Dr. Cook is a Roman Catholic nun, a sister of St. Joseph out of St. Louis, MO.

In 1979 working as a biology professor, Dr. Cook said she felt her life had another mission. So, at age 40, she entered medical school, and her life’s work was about to fully take shape with the intent of delving even deeper into her ability to help our country’s poor residents.

“I loved teaching, but I knew the Lord wanted me to do more. When I first went to my major superior about going to medical school, I wasn’t sure what that answer would be!” she laughed. “The answer was if it’s the Lord’s inspiration, you’ll get in, if not, you won’t get in. And, I got in at age 40…the age of most of my student colleagues’ mothers.”

After medical school, Dr. Cook had planned to follow her order to Peru, but the nurse practitioner from her order was already in Pine Apple and convinced her to come to Wilcox County instead to join the practice.

Now as a family physician serving many counties, not just her own due to a shortage of family physicians in rural areas, she has more than her hands full of patients. But, she and her staff always make the best of the situation.

“I’ve been in this area since 1986, and it’s poverty stricken…actually it’s beyond poverty stricken,” Dr. Cook said. “These residents work hard, and because they work, they don’t qualify for Medicaid or subsidies, so we do everything we can to make their lives a little better.”

Wilcox County has a recorded median income for a household in the county is around $16,646, and the median income for a family is about $22,200. According to the last census, about 36 percent of families and 39 percent of the population were below the poverty line, including 32 percent of those age 65 or over.

Dr. Cook’s clinic is a small community unto itself and eagerly accepts donations to continue some of the services the surrounding residents have come to depend upon. The medical clinic building is flanked by an adult care building and learning center building. At the end of the square lies a thrift store-style facility.

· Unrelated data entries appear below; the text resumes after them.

Definition validate_interfaces (device_ids : gset string) (s : SotSnapshot) : R unit :=
  _ ← foldM (λ seen interface,
    _ ← ensure_known_device device_ids (si_device_id interface)
          ("SoT interface " +:+ si_name interface);
    name ← require_non_empty "SoT interface name" (si_name interface);
    _ ← validate_source (si_source interface)
          ("SoT interface " +:+ si_device_id interface +:+ "/" +:+ name +:+ " source");
    insert_unique seen (si_device_id interface, name)
      ("duplicate SoT interface " +:+ si_device_id interface +:+ "/" +:+ name))
    ∅ (ss_interfaces s);
  Ok tt.

Definition validate_vlans (device_ids : gset string) (s : SotSnapshot) : R unit :=
  _ ← foldM (λ seen vlan,
    let id := fmt_N (sv_vlan_id vlan) in
    _ ← ensure_known_device device_ids (sv_device_id vlan) ("SoT vlan " +:+ id);
    _ ← require_non_empty ("SoT vlan " +:+ id +:+ " owner") (sv_owner vlan);
    _ ← validate_source (sv_source vlan)
          ("SoT vlan " +:+ sv_device_id vlan +:+ "/" +:+ id +:+ " source");
    insert_unique seen (sv_device_id vlan, sv_vlan_id vlan)
      ("duplicate SoT vlan " +:+ sv_device_id vlan +:+ "/" +:+ id))
    ∅ (ss_vlans s);
  Ok tt.

Definition validate_acls (device_ids : gset string) (s : SotSnapshot) : R (gset (string * N)) :=
  foldM (λ seen acl,
    let id := fmt_N (sa_acl_id acl) in
    _ ← ensure_known_device device_ids (sa_device_id acl) ("SoT acl " +:+ id);
    _ ← require_non_empty ("SoT acl " +:+ id +:+ " owner") (sa_owner acl);
    _ ← validate_source (sa_source acl)
          ("SoT acl " +:+ sa_device_id acl +:+ "/" +:+ id +:+ " source");
    insert_unique seen (sa_device_id acl, sa_acl_id acl)
      ("duplicate SoT acl " +:+ sa_device_id acl +:+ "/" +:+ id))
    ∅ (ss_acls s).

Definition validate_policy_intents (device_ids : gset string) (s : SotSnapshot) : R unit :=
  _ ← foldM (λ seen policy,
    _ ← ensure_known_device device_ids (sp_device_id policy) ("SoT policy " +:+ sp_policy_id policy);
    policy_id ← require_non_empty "SoT policy_id" (sp_policy_id policy);
    _ ← require_non_empty ("SoT policy " +:+ policy_id +:+ " owner") (sp_owner policy);
    _ ← validate_source (sp_source policy)
          ("SoT policy " +:+ sp_device_id policy +:+ "/" +:+ policy_id +:+ " source");
    insert_unique seen (sp_device_id policy, policy_id)
      ("duplicate SoT policy " +:+ sp_device_id policy +:+ "/" +:+ policy_id))
    ∅ (ss_policy_intents s);
  Ok tt.

Definition validate_prefix_lists (device_ids : gset string) (s : SotSnapshot)
    : R (gset (string * string)) :=
  foldM (λ seen prefix_list,
    _ ← ensure_known_device device_ids (sl_device_id prefix_list)
          ("SoT prefix-list " +:+ sl_name prefix_list);
    name ← require_non_empty "SoT prefix-list name" (sl_name prefix_list);
    _ ← require_non_empty ("SoT prefix-list " +:+ name +:+ " address_family")
          (sl_address_family prefix_list);
    _ ← require_non_empty ("SoT prefix-list " +:+ name +:+ " owner") (sl_owner prefix_list);
    _ ← validate_source (sl_source prefix_list)
          ("SoT prefix-list " +:+ sl_device_id prefix_list +:+ "/" +:+ name +:+ " source");
    insert_unique seen (sl_device_id prefix_list, name)
      ("duplicate SoT prefix-list " +:+ sl_device_id prefix_list +:+ "/" +:+ name))
    ∅ (ss_prefix_lists s).

(** The references of a policy, checked after its key is known to be new. *)
Definition validate_references (acl_keys : gset (string * N)) (prefix_list_keys : gset (string * string))
    (policy : SotRoutePolicy) (name : string) : R unit :=
  let what := "SoT route policy " +:+ sr_device_id policy +:+ "/" +:+ name in
  _ ← forM_ (λ acl_id,
        if decide ((sr_device_id policy, acl_id) ∈ acl_keys) then Ok tt
        else Err (what +:+ " references unknown ACL " +:+ fmt_N acl_id))
      (sr_referenced_acl_ids policy);
  _ ← forM_ (λ prefix_list,
        prefix_list ← require_non_empty "SoT route policy referenced_prefix_list" prefix_list;
        if decide ((sr_device_id policy, prefix_list) ∈ prefix_list_keys) then Ok tt
        else Err (what +:+ " references unknown prefix-list " +:+ prefix_list))
      (sr_referenced_prefix_lists policy);
  forM_ (λ community_list,
      _ ← require_non_empty "SoT route policy referenced_community_list" community_list; Ok tt)
    (sr_referenced_community_lists policy).
Definition validate_route_policies (device_ids : gset string) (acl_keys : gset (string * N))
    (prefix_list_keys : gset (string * string)) (s : SotSnapshot) : R unit :=
  _ ← foldM (λ seen policy,
    _ ← ensure_known_device device_ids (sr_device_id policy) ("SoT route policy " +:+ sr_name policy);
    name ← require_non_empty "SoT route policy name" (sr_name policy);
    _ ← require_non_empty ("SoT route policy " +:+ name +:+ " owner") (sr_owner policy);
    _ ← validate_source (sr_source policy)
          ("SoT route policy " +:+ sr_device_id policy +:+ "/" +:+ name +:+ " source");
    seen ← insert_unique seen (sr_device_id policy, name)
      ("duplicate SoT route policy " +:+ sr_device_id policy +:+ "/" +:+ name);
    _ ← validate_references acl_keys prefix_list_keys policy name;
    Ok seen)
    ∅ (ss_route_policies s);
  Ok tt.

Definition validate_bgp_neighbors (device_ids : gset string) (s : SotSnapshot) : R unit :=
  _ ← foldM (λ seen neighbor,
    _ ← ensure_known_device device_ids (sn_device_id neighbor)
          ("SoT bgp neighbor " +:+ sn_neighbor_address neighbor);
    vrf ← require_non_empty "SoT bgp vrf" (sn_vrf neighbor);
    address ← require_non_empty "SoT bgp neighbor_address" (sn_neighbor_address neighbor);
    _ ← require_non_empty ("SoT bgp neighbor " +:+ address +:+ " owner") (sn_owner neighbor);
    _ ← validate_source (sn_source neighbor)
          ("SoT bgp neighbor " +:+ sn_device_id neighbor +:+ "/" +:+ vrf +:+ "/" +:+ address +:+ " source");
    insert_unique seen (sn_device_id neighbor, vrf, address)
      ("duplicate SoT bgp neighbor " +:+ sn_device_id neighbor +:+ "/" +:+ vrf +:+ "/" +:+ address))
    ∅ (ss_bgp_neighbors s);
  Ok tt.

Definition validate (s : SotSnapshot) : R unit :=
  device_ids ← validate_devices s;
  _ ← validate_interfaces device_ids s;
  _ ← validate_vlans device_ids s;
  acl_keys ← validate_acls device_ids s;
  _ ← validate_policy_intents device_ids s;
  prefix_list_keys ← validate_prefix_lists device_ids s;
  _ ← validate_route_policies device_ids acl_keys prefix_list_keys s;
  _ ← validate_bgp_neighbors device_ids s;
  Ok tt.

(** ** A consistent snapshot *)

Definition blank (s : string) : Prop := trim s = "".
Definition sourced (s : SotSource) : Prop := ¬ blank (so_system s) ∧ ¬ blank (so_reference s).
Definition device_key (d : SotDevice) : string := trim (sd_device_id d).
Definition known (s : SotSnapshot) (device_id : string) : Prop := device_id ∈ device_key <$> ss_devices s.
Definition acl_key (a : SotAcl) : string * N := (sa_device_id a, sa_acl_id a).
Definition prefix_list_key (l : SotPrefixList) : string * string := (sl_device_id l, trim (sl_name l)).

Definition resolves (s : SotSnapshot) (p : SotRoutePolicy) : Prop :=
  Forall (λ id, (sr_device_id p, id) ∈ acl_key <$> ss_acls s) (sr_referenced_acl_ids p) ∧
  Forall (λ name, ¬ blank name ∧ (sr_device_id p, trim name) ∈ prefix_list_key <$> ss_prefix_lists s)
    (sr_referenced_prefix_lists p) ∧
  Forall (λ name, ¬ blank name) (sr_referenced_community_lists p).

Unfortunately, due to lack of funding, the adult care and learning center has closed. Yet, the medical clinic building almost doubled in size due to a private donation in 1991.

“We do the best we can with what we have,” Dr. Cook said. “Sometimes we have more. Sometimes less. But we always make it work here.”

Working in a rural setting presents unique challenges for any physician. But in 2001, Dr. Cook was faced with one of her most challenging moments when she stopped to help a vehicle of stranded motorists just outside of town.

She was on her way to the clinic when she spotted the car on the side of the road. It needed a jump, so she pulled up and got out of her vehicle with her jumper cables. Ready to deliver roadside aide, Dr. Cook wasn’t prepared for what happened next.

She was knocked unconscious and tossed into the trunk of her vehicle. Driven down a desolate road deep into the county and only partially conscious, she wasn’t sure what was happening until shots were fired into the trunk. Five shots rang out. Four missed. One grazed her cheek.

“God didn’t want me to die that day,” she said. Today, she can look back on the incident with an ease that she surely didn’t have 15 years ago. It’s part of Dr. Cook’s character, woven into every fiber of her soul that keeps her soldiering on every day to treat the patients she’s grown to call members of her extended family.

And…she still makes the occasional house call.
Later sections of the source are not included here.